Be sure to check out my book, Business Rules:  The Cynic’s Guidebook to the Corporate Overlords

The Dreaded Performance Review Season

ForcedCurveRatings

What ratings really mean…

Tis the Season For My Moaning…

It is that time of year for me – performance reviews.  I hate this annual exercise.  It is a reminder for me, annually, how little control I have over this alleged thing called a “career.”  (Go read my book Business Rules for more on careers)  I rate the experience somewhere between ingrown toenail removal and root canal in terms of fun.  I enjoy supporting my people in the process, slugging it out for ratings, making the case for promotions, etc. I simply detest the overburden associated with my own career and my hatred of rating against a curve.
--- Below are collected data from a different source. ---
(** The way the publisher ends is chosen once. *)
Lemma choose_ok b s l : pub_inv s → pfits s (Once ChooseEnding :: l) →
  (b = true → is_complete s = true) →
  pub_inv (note (note_ending b) s) ∧ pub_move s (note (note_ending b) s) ∧
  conserves (lc_held gate spent extra) s (own (Once ChooseEnding :: l)) (note (note_ending b) s)
    (own (Extra (Ending b) :: l)).
Proof using Type.
  intros Hs Hf Hc. destruct (fits_once _ _ _ Hf) as [Hp Hx]. simpl in Hx.
  apply bool_decide_eq_false in Hx. split_and!; [|by apply pub_move_same|].
  - destruct Hs. unfold current, unsubmitted, in_hand, is_complete in *.
    split; try assumption; simpl.
    + intros Hd _. apply inv_wire0; [done|]. intros He. rewrite He in Hx. by destruct Hx.
    + intros _. apply inv_order0. intros He. rewrite He in Hx. by destruct Hx.
    + intros [= ->]. by apply Hc.
    + done.
    + unfold state_of in *. simpl in *. congruence.
  - intros y. specialize (Hf y). unfold lc_total in Hf.
    destruct (ending (past s)) as [e|] eqn:He; [by destruct Hx|].
    destruct y as [?|[]|[]]; cbn [lc_held gate spent extra own] in *; unfold state_of in *; simpl in *;
      rewrite ?He; repeat case_decide; simplify_eq; try congruence; try lia;
      rewrite ?Hp; simpl; lia.
Qed.

Lemma pub_proto_await_complete {B} l (k : unit → prog publisher B) Q :
  pproto (own (Extra (Ending true) :: l)) (k tt) Q →
  pproto (own (Once ChooseEnding :: l)) (pbind await_complete k) Q.
Proof using Type.
  intros Hk s Hs Hf. destruct (is_complete s) eqn:Hc; [|done].
  destruct (choose_ok true s l) as (? & ? & ?); [done..|]. eauto.
Qed.

Lemma proto_taskBuffer_Terminate {B} timer l (k : bool → prog publisher B) Q :
  (∀ b, pproto (own (Extra (Ending true) :: l)) (k b) Q) →
  pproto (own ([Once CloseGraceful; Once CloseInterrupt; Once CloseUngraceful; Once ChooseEnding] ++ l))
    (pbind (taskBuffer_Terminate timer) k) Q.
Proof using Type.
  intros Hk. unfold taskBuffer_Terminate. signal. destruct timer; simpl pbind.
  - intros s Hs Hf g Hin.
    apply elem_of_cons in Hin as [->|Hin%list_elem_of_singleton]; [|subst g]; lazy beta.
    + destruct (is_complete s) eqn:Hc; [|done].
      destruct (choose_ok true s l) as (? & ? & Hm); [done| |done|].
      { do 2 apply fits_tail in Hf. exact Hf. }
      split_and!; [done..|]. exists (own (Extra (Ending true) :: l)). split; [|apply Hk].
      intros x. specialize (Hm x). simpl in *. lia.
    + split_and!; [done|by apply pub_move_same|]. exists (own ([Once CloseInterrupt; Once CloseUngraceful; Once ChooseEnding] ++ l)).
      split; [intros x; simpl; lia|].
      change (pproto (own ([Once CloseInterrupt; Once CloseUngraceful; Once ChooseEnding] ++ l))
        (close_task_signal interrupt put_interrupt ;;;;
         close_task_signal ungraceful put_ungraceful ;;;; await_complete ;;;; k false) Q).
      do 2 signal. by apply pub_proto_await_complete.
  - apply (proto_drop _ _ _ _ _ (own (Once ChooseEnding :: l))); [done|intros x; simpl; lia|].
    by apply pub_proto_await_complete.
Qed.

Lemma proto_close_buffer {B} b l (k : unit → prog publisher B) Q :
  pproto (own (Extra (DrainAt 0) :: Extra (Ending b) :: l)) (k tt) Q →
  pproto (own (Once CloseBuffer :: Extra (Ending b) :: l)) (pbind close_buffer k) Q.
Proof using Type.
  intros Hk s Hs Hf. destruct (fits_once _ _ _ Hf) as [Hp Hx]. simpl in Hx.
  pose proof (fits_ending _ _ _ (fits_tail _ _ _ Hf)) as He.
  unfold chan_close. rewrite Hx. lazy beta iota.
  assert (draining (past s) = None) as Hd by by apply (inv_closed s Hs).
  split_and!.
  - destruct Hs. unfold current, unsubmitted, in_hand, is_complete, drained, popped in *.
    rewrite Hd in *. split; try assumption; simpl; try done.
    + intros n Hn. by destruct (inv_reported0 n Hn).
    + unfold state_of in *. simpl in *. congruence.
  - split_and!; [by left|done|congruence|done..].
  - eexists. split; [|exact Hk]. intros y. specialize (Hf y). unfold lc_total in Hf.
    destruct y as [?|[]|[]]; cbn [lc_held gate spent extra own] in *; unfold state_of in *; simpl in *;
      rewrite ?Hx in *; repeat case_decide; simplify_eq; try congruence; try lia;
      rewrite ?Hp; simpl; lia.
Qed.

Lemma drain_inv k m l s : pub_inv s → draining (past s) = Some k →
  chan_buf (buffer s) = m :: l →
  pub_inv (note (λ h, note_draining (Some (S k)) (note_taken [(m, false)] (runner_at h) h))
             (set_buffer (mkChan (chan_cap (buffer s)) l (chan_closed (buffer s))) s)).
Proof using Type.
  intros Hs Hd Hb.
  destruct (drained_snoc m s (note_taken [(m, false)] (runner_at (past s)) (past s)) eq_refl)
    as [Hpop Hdr]. unfold popped, drained in Hpop, Hdr. simpl in Hpop, Hdr.
  assert (chan_closed (buffer s) = true) as Ho.
  { apply not_false_iff_true. rewrite <-(inv_closed s Hs), Hd. done. }
  destruct Hs. unfold current, in_hand, is_complete in *. rewrite Hd, Hb, Ho in *.
  split; try assumption; unfold in_hand, current, popped, drained, attempted, is_complete; simpl;
    rewrite ?Hpop, ?Hdr, ?Ho; try assumption; try done.
  - rewrite inv_fifo0, fmap_app, <-app_assoc. done.
  - simpl in *. lia.
  - rewrite length_app. simpl. unfold drained in inv_drained0. rewrite inv_drained0. simpl. lia.
  - intros He. specialize (inv_order0 He).
    etrans; [exact (f_equal (λ t, t ++ [(m, false)]) inv_order0)|].
    unfold popped, drained. by rewrite fmap_app, <-app_assoc.
  - intros n Hn. by destruct (inv_reported0 n Hn).
  - intros Hp x. specialize (inv_before0 Hp x). destruct x; try done. simpl in *. congruence.
Qed.

Lemma proto_drain_next {B} k l (K : option T → prog publisher B) Q :
  (∀ m, pproto (own (Extra (DrainAt (S k)) :: l)) (K (Some m)) Q) →
  pproto (own (Extra (DrainAt k) :: l)) (K None) Q →
  pproto (own (Extra (DrainAt k) :: l)) (pbind (drain_next k) K) Q.
Proof using Type.
  intros Hsome Hnone s Hs Hf. pose proof (fits_drain _ _ _ Hf) as Hd. lazy beta.
  unfold chan_recv. destruct (chan_buf (buffer s)) as [|m buf] eqn:Hb.
  - destruct (chan_closed (buffer s)) eqn:Ho; [|done]. split_and!; [|by apply pub_move_same|].
    + destruct Hs. rewrite Hb in *. split; simpl; rewrite ?Hb; try assumption.
      by intros n [= <-].
    + exists (own (Extra (DrainAt k) :: l)). split; [by intros [?|[]|[]]|done].
  - split_and!; [by apply drain_inv|by apply pub_move_same|].
    exists (own (Extra (DrainAt (S k)) :: l)). split; [|apply Hsome].
    intros y. specialize (Hf y). unfold lc_total in Hf.
    destruct y as [?|[]|[]]; cbn [lc_held gate spent extra own] in *; unfold state_of in *; simpl in *;
      repeat case_decide; simplify_eq; try congruence; lia.
Qed.

(** The owner of the drain has taken no more messages than the buffer can hold. *)
Lemma drain_bound s k l : pub_inv s → pfits s (Extra (DrainAt k) :: l) → k ≤ size.
Proof using Type.
  intros Hs Hf. pose proof (inv_capacity s Hs) as Hc.
  rewrite (inv_size s Hs), (fits_drain _ _ _ Hf) in Hc. simpl in Hc. lia.
Qed.

(** The drain ends within its fuel, with the number of messages it took. *)
Lemma proto_drain_loop {B} fuel k err listener l (K : nat → prog publisher B) Q :
  fuel + k = S size →
  (∀ n, pproto (own (Extra (DrainAt n) :: l)) (K n) Q) →
  pproto (own (Extra (DrainAt k) :: l)) (pbind (drain_loop fuel k err listener) K) Q.
Proof using Type.
  intros Hfuel HK. revert k Hfuel. induction fuel as [|fuel IH]; intros k Hfuel.
  { intros s Hs Hf. pose proof (drain_bound s k l Hs Hf). simpl in *. lia. }
  apply proto_drain_next; [|apply HK]. intros m. destruct listener; [|apply IH; lia].
  apply proto_executor_Submit. intros b. apply IH. lia.
Qed.

Lemma proto_drainQueue {B} err listener b l (K : nat → prog publisher B) Q :
  (∀ n, pproto (own (Extra (DrainAt n) :: Extra (Ending b) :: l)) (K n) Q) →
  pproto (own (Once CloseBuffer :: Extra (Ending b) :: l)) (pbind (drainQueue err listener) K) Q.
Proof using Type.
  intros HK. unfold drainQueue. apply proto_close_buffer, proto_load_inv. intros s Hs.
  rewrite (inv_size s Hs). apply proto_drain_loop; [lia|done].
Qed.

Lemma proto_report_undelivered m n (Q : option go_error → _ → Prop) :
  (∀ err, Q err n) → pproto n (report_undelivered m) Q.
Proof using Type.
  intros Hk. unfold report_undelivered. destruct (0 <? m); [|apply Hk].
  apply proto_update; [by intros s []|done|apply Hk].
Qed.

Lemma proto_executor_Terminate {B} n (k : unit → prog publisher B) Q :
  pproto n (k tt) Q → pproto n (pbind executor_Terminate k) Q.
Proof using Type. intros Hk. apply proto_update; [by intros s []|done|done]. Qed.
It’s not that I get bad ratings and I’m just angry as a result.  I’m bitter for far more complicated reasons than mere numerical ratings.   I dislike the whole annual discussion about my career.  I’m over fifty and it feels at times like they should be playing a funeral dirge during discussions of my future.  The opportunities for promotion and advancement dwindle more (in my mind anyway) every year.  And stop telling me I own my own career.  I can’t tell you the number of times previous managers have hosed me out of job opportunities or assigned me to teams, departments, and managers without any control on my part.  It is a tad depressing and one of the chief reasons I have fostered a career as a bestselling where I have some degree of control over my own destiny.  (They never should have encouraged me to take ownership of my career…I interpreted that very differently than they did.  Ha!)

The Dreaded Bell Curve

There’s more to my dread of performance reviews.  I hate the fact that we do performance reviews against a curve.  Many organizations force employee ratings against a bell curve.  In other words, the majority of the people get a rating near the middle (let’s say a 3 out of 5), with fewer people getting higher or lower ratings.  Forced ratings mean there are target numbers for each rating and managers have to hit those numbers.

Forcing employees into the curve does several things. First, it makes managers compare employees against each other.  On the surface that sounds fine, after all management loves it when we battle each other and not them.  Often it is hard to make some comparisons because of the nature of the work, the type of work environment, etc.  It is also very difficult to have any degree of consistency between managers.  The standards of comparison for one manager often varies greatly when matched against another peer manager.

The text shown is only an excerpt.